Collected data:
- Opening Delimiter -

(** C12: an AppImage install that began with no healthy marker on disk and was not marked
    healthy is taken back by the starts that follow: after any number of starts whose
    recovery failed or died half way, a recovery that ends leaves the old bytes at the
    target, executable, and reports the failed version or that there was nothing left to
    do; before that the target is the new file or the old one, and the copy is never lost. *)
Theorem unhealthy_update_is_taken_back healthy version epoch d d' o n f
    (Hold : nodes d !! (dir ++ [name]) = Some (NFile old mode))
    (Hstaged : file (downloads_dir (paths_under home) ++ [staged_name]) new (nodes d))
    (Hhealthy : nodes d !! healthy_path (paths_under home) = healthy)
    (Hunhealthy : is_file_at (nodes d) (healthy_path (paths_under home)) = false)
    (Happly : apply (ReplaceAppImage (downloads_dir (paths_under home) ++ [staged_name]) (dir ++ [name]))
       (mkInstallRequest (paths_under home) version epoch) d = (d', Done o))
    (Hstarts : starts (paths_under home) (nodes d') n) :
  let '(d'', r) := recover (paths_under home) (mkDisk n f 0) in
  file (copy_path home name) old (nodes d'') /\
  match r with
  | Done r => (r = NoRollback \/ r = Restored version epoch (dir ++ [name])) /\
      nodes d'' !! (dir ++ [name]) = Some (NFile old true)
  | _ => nodes d'' !! (dir ++ [name]) = Some (NFile new true) \/
      nodes d'' !! (dir ++ [name]) = Some (NFile old true)
  end.
Proof.
  pose proof (spec_apply_appimage home dir name PLACED staged_name old new mode healthy version epoch d
    (conj Hold (conj Hstaged Hhealthy))) as Hdone.
  rewrite Happly in Hdone. destruct Hdone as (_ & Ht & Hc & Hm & Hh).
  set (pend := mine home dir name version epoch) in *. set (had := Some (NFile new true)) in *.
  assert (recovering home dir name old had pend (nodes d')) as Hrec.
  { left. split; [by left |]. split_and!; try done. unfold no_healthy, is_file_at in *. by rewrite Hh, <- Hhealthy. }
  apply (starts_recovering had pend _ _ eq_refl eq_refl Hstarts) in Hrec.
  pose proof (spec_recover home dir name PLACED old had CODEC pend eq_refl eq_refl (mkDisk n f 0) Hrec) as Hr.
  assert (forall n, recovering home dir name old had pend n -> file (copy_path home name) old n /\
    (n !! (dir ++ [name]) = Some (NFile new true) \/ n !! (dir ++ [name]) = Some (NFile old true))) as Hout.
  { intros n' [([? | ?] & _ & ? & _) | (? & _ & ? & _)]; (split; [done |]); [by left | by right | by right]. }
  destruct (recover (paths_under home) (mkDisk n f 0)) as [d'' [r | e |]].
  - destruct Hr as (Hr & Hroll & Hback). split; [by apply Hout | done].
  - by apply Hout.
  - by apply Hout.
Qed.
End claims.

- Closing Delimiter -

> [What is needed]:
Retype only the stretch of lines above starting at the one with "file (copy_path home name) old (nodes" and stopping at the one with "assert (forall n, recovering", exactly as written, with both kept.

> [Result of this exercise]:
  file (copy_path home name) old (nodes d'') /\
  match r with
  | Done r => (r = NoRollback \/ r = Restored version epoch (dir ++ [name])) /\
      nodes d'' !! (dir ++ [name]) = Some (NFile old true)
  | _ => nodes d'' !! (dir ++ [name]) = Some (NFile new true) \/
      nodes d'' !! (dir ++ [name]) = Some (NFile old true)
  end.
Proof.
  pose proof (spec_apply_appimage home dir name PLACED staged_name old new mode healthy version epoch d
    (conj Hold (conj Hstaged Hhealthy))) as Hdone.
  rewrite Happly in Hdone. destruct Hdone as (_ & Ht & Hc & Hm & Hh).
  set (pend := mine home dir name version epoch) in *. set (had := Some (NFile new true)) in *.
  assert (recovering home dir name old had pend (nodes d')) as Hrec.
  { left. split; [by left |]. split_and!; try done. unfold no_healthy, is_file_at in *. by rewrite Hh, <- Hhealthy. }
  apply (starts_recovering had pend _ _ eq_refl eq_refl Hstarts) in Hrec.
  pose proof (spec_recover home dir name PLACED old had CODEC pend eq_refl eq_refl (mkDisk n f 0) Hrec) as Hr.
  assert (forall n, recovering home dir name old had pend n -> file (copy_path home name) old n /\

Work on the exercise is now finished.